ASSIGNED TASK
Among the lines of data below, reproduce only those from the one with "then let u := new_group u ts tp 1" through the one with "Definition load16 (buf", exactly as they stand, both ends included.

------ TASK DATA ------

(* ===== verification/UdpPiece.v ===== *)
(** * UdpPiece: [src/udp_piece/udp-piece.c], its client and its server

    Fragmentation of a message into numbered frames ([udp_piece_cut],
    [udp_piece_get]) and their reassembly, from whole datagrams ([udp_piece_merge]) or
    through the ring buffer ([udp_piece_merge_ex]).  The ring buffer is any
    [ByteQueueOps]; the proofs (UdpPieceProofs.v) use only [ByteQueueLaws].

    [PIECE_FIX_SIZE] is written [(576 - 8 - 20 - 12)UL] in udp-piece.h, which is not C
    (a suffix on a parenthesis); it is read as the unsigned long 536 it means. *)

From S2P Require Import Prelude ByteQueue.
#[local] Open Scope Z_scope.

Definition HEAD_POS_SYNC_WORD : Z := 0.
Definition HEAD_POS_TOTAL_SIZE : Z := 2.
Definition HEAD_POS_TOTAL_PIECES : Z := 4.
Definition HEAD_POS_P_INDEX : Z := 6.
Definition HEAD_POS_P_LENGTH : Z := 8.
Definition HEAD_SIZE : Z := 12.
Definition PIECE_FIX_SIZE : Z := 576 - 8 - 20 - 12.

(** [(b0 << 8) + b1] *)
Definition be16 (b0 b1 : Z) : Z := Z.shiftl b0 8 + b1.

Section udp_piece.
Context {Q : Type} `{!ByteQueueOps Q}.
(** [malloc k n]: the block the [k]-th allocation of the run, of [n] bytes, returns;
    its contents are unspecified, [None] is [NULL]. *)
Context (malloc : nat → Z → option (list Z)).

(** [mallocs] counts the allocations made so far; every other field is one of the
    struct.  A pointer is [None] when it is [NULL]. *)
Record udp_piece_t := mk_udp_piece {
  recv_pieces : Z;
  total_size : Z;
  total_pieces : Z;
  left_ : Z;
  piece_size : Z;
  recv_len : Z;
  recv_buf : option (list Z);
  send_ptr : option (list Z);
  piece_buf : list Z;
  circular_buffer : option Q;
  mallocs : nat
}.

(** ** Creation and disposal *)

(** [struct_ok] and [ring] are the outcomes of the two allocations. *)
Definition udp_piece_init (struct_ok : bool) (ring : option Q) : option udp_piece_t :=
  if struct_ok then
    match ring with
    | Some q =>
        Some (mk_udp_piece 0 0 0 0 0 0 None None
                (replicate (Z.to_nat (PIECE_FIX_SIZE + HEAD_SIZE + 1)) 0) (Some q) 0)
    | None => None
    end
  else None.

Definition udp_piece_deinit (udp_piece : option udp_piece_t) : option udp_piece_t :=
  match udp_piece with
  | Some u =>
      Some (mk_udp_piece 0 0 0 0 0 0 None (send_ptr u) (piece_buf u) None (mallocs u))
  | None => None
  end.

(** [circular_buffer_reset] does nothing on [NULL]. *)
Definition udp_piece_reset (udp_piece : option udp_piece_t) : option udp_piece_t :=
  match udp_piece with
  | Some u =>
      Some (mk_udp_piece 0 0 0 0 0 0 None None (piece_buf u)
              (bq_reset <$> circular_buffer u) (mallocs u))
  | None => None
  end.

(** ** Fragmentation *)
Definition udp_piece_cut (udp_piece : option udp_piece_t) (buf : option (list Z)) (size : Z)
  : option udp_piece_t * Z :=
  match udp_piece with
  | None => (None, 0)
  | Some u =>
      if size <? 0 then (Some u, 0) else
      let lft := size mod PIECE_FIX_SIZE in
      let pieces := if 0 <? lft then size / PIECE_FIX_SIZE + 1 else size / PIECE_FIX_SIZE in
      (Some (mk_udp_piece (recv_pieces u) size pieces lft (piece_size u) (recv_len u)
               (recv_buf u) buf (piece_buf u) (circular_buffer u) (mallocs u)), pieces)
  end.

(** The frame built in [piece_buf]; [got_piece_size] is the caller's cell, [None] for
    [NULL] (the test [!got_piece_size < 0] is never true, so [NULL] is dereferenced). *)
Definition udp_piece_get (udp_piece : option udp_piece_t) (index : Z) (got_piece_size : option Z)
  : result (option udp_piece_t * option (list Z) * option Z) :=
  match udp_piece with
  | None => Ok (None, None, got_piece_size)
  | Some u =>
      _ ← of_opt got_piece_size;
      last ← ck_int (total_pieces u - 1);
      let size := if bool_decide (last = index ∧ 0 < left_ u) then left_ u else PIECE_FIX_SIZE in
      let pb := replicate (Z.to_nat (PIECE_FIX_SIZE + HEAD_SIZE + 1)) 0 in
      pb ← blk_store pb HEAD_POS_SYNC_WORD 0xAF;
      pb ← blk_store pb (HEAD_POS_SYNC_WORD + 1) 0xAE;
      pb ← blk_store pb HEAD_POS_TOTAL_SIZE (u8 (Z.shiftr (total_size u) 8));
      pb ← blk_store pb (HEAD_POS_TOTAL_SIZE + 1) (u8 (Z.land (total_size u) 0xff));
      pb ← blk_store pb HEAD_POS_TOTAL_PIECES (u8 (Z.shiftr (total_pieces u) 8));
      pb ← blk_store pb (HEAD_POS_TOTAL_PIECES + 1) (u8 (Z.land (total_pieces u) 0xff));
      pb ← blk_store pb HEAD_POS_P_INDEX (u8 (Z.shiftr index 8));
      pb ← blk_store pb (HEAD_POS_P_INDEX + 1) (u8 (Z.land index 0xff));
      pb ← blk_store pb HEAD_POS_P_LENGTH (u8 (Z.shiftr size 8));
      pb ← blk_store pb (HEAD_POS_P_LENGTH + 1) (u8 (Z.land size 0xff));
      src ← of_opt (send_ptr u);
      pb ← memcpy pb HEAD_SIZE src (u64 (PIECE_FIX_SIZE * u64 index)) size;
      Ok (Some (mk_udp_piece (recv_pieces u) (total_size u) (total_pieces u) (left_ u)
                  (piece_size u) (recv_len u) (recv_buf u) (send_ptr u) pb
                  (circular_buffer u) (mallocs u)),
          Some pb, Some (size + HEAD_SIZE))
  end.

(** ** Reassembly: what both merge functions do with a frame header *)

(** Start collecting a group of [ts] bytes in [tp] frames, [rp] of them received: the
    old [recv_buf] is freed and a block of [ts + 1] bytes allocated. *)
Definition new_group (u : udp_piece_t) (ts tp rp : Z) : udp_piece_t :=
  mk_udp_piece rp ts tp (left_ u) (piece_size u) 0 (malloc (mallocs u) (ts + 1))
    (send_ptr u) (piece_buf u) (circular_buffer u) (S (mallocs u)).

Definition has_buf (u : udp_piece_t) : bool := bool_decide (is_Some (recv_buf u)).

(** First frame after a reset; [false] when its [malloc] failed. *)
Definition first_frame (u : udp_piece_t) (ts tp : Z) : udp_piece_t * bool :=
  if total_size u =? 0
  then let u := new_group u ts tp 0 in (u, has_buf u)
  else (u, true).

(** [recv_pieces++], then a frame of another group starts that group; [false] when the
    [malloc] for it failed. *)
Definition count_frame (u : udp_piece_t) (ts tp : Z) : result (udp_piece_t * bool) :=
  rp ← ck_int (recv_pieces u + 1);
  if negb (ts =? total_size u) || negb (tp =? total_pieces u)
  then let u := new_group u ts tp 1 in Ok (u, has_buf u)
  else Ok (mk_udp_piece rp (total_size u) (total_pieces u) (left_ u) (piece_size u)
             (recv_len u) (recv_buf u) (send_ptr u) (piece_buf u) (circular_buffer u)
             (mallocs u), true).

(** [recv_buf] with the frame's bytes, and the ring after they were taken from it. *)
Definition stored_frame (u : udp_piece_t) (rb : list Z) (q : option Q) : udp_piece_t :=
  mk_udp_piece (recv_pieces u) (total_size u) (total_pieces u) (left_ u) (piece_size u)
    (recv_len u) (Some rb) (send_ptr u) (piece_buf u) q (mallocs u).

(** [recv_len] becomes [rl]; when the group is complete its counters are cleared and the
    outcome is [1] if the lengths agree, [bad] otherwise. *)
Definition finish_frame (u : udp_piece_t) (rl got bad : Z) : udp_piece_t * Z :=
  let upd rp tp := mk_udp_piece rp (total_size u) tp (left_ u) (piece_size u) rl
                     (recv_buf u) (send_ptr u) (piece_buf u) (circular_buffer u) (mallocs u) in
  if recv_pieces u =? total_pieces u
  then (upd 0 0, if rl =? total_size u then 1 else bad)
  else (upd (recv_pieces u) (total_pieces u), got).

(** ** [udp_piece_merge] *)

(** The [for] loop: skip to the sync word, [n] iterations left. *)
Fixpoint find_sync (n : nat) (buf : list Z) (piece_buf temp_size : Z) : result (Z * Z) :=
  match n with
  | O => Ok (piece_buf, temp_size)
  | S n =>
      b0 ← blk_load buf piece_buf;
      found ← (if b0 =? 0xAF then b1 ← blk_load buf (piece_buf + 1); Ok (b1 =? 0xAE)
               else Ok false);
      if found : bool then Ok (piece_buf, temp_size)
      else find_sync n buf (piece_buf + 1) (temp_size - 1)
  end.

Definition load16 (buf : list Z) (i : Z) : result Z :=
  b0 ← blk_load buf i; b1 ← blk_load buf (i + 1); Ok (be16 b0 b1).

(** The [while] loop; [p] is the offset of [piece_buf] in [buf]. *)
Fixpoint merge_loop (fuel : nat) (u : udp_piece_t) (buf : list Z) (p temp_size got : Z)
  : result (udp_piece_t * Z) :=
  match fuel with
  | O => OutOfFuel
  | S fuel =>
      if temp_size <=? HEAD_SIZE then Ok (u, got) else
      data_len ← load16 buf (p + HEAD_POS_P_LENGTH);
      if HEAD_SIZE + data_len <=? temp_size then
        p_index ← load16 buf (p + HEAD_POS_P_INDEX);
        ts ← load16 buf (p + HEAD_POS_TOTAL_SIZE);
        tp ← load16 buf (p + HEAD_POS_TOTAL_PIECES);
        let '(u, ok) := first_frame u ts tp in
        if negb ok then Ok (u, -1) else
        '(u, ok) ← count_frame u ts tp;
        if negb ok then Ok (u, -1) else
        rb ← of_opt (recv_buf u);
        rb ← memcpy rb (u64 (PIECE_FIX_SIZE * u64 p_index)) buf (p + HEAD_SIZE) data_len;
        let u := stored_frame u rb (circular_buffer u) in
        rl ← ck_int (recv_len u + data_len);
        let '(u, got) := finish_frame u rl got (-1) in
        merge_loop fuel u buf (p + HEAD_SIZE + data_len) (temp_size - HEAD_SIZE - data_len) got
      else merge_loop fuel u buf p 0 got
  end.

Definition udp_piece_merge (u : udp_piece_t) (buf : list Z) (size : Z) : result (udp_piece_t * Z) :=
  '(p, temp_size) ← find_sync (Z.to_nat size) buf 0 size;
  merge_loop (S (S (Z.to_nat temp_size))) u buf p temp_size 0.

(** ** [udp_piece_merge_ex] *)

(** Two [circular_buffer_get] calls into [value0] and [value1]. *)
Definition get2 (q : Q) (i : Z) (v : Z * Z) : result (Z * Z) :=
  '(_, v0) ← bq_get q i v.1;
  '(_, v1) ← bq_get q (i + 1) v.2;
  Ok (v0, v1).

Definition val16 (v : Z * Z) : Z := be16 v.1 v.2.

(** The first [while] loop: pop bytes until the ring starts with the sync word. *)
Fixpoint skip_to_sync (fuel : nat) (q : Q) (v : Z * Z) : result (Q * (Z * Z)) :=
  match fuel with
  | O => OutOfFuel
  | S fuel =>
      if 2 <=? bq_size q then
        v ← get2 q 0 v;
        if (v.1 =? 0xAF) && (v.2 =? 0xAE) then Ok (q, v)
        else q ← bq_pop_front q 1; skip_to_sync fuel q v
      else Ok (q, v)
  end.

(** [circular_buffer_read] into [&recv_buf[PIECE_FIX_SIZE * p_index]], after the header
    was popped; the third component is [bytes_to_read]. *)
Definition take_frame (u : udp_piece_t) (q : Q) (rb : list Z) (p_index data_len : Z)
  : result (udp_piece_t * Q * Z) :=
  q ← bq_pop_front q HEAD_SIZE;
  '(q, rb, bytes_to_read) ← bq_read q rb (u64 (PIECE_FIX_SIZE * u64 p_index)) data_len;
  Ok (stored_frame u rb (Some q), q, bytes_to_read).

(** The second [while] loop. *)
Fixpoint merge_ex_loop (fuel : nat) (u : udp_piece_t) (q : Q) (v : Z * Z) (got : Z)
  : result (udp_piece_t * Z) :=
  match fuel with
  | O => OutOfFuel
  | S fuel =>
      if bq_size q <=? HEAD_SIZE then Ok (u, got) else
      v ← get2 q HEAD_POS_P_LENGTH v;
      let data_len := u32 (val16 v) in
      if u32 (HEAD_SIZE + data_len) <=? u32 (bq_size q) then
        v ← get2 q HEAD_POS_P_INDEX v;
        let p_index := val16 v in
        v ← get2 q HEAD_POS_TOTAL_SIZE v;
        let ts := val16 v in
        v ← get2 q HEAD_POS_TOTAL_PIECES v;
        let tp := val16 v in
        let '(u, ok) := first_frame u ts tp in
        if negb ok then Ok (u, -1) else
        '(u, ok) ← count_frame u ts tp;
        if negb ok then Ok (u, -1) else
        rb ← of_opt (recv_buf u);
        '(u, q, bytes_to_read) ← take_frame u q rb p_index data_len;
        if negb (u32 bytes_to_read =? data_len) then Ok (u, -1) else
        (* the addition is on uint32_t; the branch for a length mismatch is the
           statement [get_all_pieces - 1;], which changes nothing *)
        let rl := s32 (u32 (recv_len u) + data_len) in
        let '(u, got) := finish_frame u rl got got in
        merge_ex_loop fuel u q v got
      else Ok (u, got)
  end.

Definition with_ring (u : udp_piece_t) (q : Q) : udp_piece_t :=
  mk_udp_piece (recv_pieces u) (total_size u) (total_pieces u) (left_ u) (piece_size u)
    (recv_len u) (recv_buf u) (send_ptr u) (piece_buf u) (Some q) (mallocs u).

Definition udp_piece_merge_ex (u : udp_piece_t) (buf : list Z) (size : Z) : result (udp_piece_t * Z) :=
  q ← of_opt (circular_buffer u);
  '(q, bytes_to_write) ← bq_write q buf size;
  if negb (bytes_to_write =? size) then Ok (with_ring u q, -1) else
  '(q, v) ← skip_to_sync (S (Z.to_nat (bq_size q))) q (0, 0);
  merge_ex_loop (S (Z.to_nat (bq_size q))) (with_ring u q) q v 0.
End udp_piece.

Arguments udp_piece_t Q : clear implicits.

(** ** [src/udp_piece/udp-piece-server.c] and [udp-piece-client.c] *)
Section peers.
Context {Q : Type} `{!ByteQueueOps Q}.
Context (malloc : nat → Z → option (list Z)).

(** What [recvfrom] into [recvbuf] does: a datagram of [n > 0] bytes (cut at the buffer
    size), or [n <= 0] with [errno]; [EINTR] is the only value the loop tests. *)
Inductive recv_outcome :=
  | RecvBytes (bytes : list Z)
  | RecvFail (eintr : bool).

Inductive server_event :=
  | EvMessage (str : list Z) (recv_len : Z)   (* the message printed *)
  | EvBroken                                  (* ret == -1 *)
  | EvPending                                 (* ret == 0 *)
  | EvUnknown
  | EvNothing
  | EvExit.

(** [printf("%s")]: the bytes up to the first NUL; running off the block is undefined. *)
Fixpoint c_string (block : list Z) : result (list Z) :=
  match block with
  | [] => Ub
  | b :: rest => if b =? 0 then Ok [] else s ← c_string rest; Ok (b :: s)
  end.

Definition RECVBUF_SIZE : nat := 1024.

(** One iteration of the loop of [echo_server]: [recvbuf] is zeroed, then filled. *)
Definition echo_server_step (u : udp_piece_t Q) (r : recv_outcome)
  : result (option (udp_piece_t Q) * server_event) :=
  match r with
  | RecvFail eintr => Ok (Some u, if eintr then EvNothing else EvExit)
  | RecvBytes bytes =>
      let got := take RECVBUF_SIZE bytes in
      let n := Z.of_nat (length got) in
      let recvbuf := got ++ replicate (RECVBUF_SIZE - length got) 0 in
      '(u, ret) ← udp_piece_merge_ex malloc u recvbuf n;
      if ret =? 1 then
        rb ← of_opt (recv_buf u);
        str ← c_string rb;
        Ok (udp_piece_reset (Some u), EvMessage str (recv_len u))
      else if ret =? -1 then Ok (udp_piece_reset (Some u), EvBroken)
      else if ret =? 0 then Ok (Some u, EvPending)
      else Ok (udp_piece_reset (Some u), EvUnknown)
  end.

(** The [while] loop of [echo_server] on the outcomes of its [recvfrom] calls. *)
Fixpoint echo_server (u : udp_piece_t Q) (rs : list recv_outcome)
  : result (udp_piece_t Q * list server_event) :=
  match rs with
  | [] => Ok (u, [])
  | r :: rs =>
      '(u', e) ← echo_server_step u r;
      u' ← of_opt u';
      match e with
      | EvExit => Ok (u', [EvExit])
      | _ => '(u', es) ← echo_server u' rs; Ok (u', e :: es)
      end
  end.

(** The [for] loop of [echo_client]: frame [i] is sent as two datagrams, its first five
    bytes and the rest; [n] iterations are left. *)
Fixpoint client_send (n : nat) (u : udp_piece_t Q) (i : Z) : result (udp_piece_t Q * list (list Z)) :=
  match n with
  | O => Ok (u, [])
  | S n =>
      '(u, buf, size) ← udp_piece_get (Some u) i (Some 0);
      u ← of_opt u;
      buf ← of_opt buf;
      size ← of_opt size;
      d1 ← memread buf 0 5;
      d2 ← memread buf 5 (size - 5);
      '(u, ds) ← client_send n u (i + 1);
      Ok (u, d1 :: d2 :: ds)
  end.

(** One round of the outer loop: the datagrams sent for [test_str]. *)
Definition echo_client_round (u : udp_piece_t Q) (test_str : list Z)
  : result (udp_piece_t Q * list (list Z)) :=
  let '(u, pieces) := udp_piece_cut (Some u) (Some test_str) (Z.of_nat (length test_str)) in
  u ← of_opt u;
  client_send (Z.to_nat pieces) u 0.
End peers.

------

SOLUTION TO THIS TASK
  then let u := new_group u ts tp 1 in Ok (u, has_buf u)
  else Ok (mk_udp_piece rp (total_size u) (total_pieces u) (left_ u) (piece_size u)
             (recv_len u) (recv_buf u) (send_ptr u) (piece_buf u) (circular_buffer u)
             (mallocs u), true).

(** [recv_buf] with the frame's bytes, and the ring after they were taken from it. *)
Definition stored_frame (u : udp_piece_t) (rb : list Z) (q : option Q) : udp_piece_t :=
  mk_udp_piece (recv_pieces u) (total_size u) (total_pieces u) (left_ u) (piece_size u)
    (recv_len u) (Some rb) (send_ptr u) (piece_buf u) q (mallocs u).

(** [recv_len] becomes [rl]; when the group is complete its counters are cleared and the
    outcome is [1] if the lengths agree, [bad] otherwise. *)
Definition finish_frame (u : udp_piece_t) (rl got bad : Z) : udp_piece_t * Z :=
  let upd rp tp := mk_udp_piece rp (total_size u) tp (left_ u) (piece_size u) rl
                     (recv_buf u) (send_ptr u) (piece_buf u) (circular_buffer u) (mallocs u) in
  if recv_pieces u =? total_pieces u
  then (upd 0 0, if rl =? total_size u then 1 else bad)
  else (upd (recv_pieces u) (total_pieces u), got).

(** ** [udp_piece_merge] *)

(** The [for] loop: skip to the sync word, [n] iterations left. *)
Fixpoint find_sync (n : nat) (buf : list Z) (piece_buf temp_size : Z) : result (Z * Z) :=
  match n with
  | O => Ok (piece_buf, temp_size)
  | S n =>
      b0 ← blk_load buf piece_buf;
      found ← (if b0 =? 0xAF then b1 ← blk_load buf (piece_buf + 1); Ok (b1 =? 0xAE)
               else Ok false);
      if found : bool then Ok (piece_buf, temp_size)
      else find_sync n buf (piece_buf + 1) (temp_size - 1)
  end.

Definition load16 (buf : list Z) (i : Z) : result Z :=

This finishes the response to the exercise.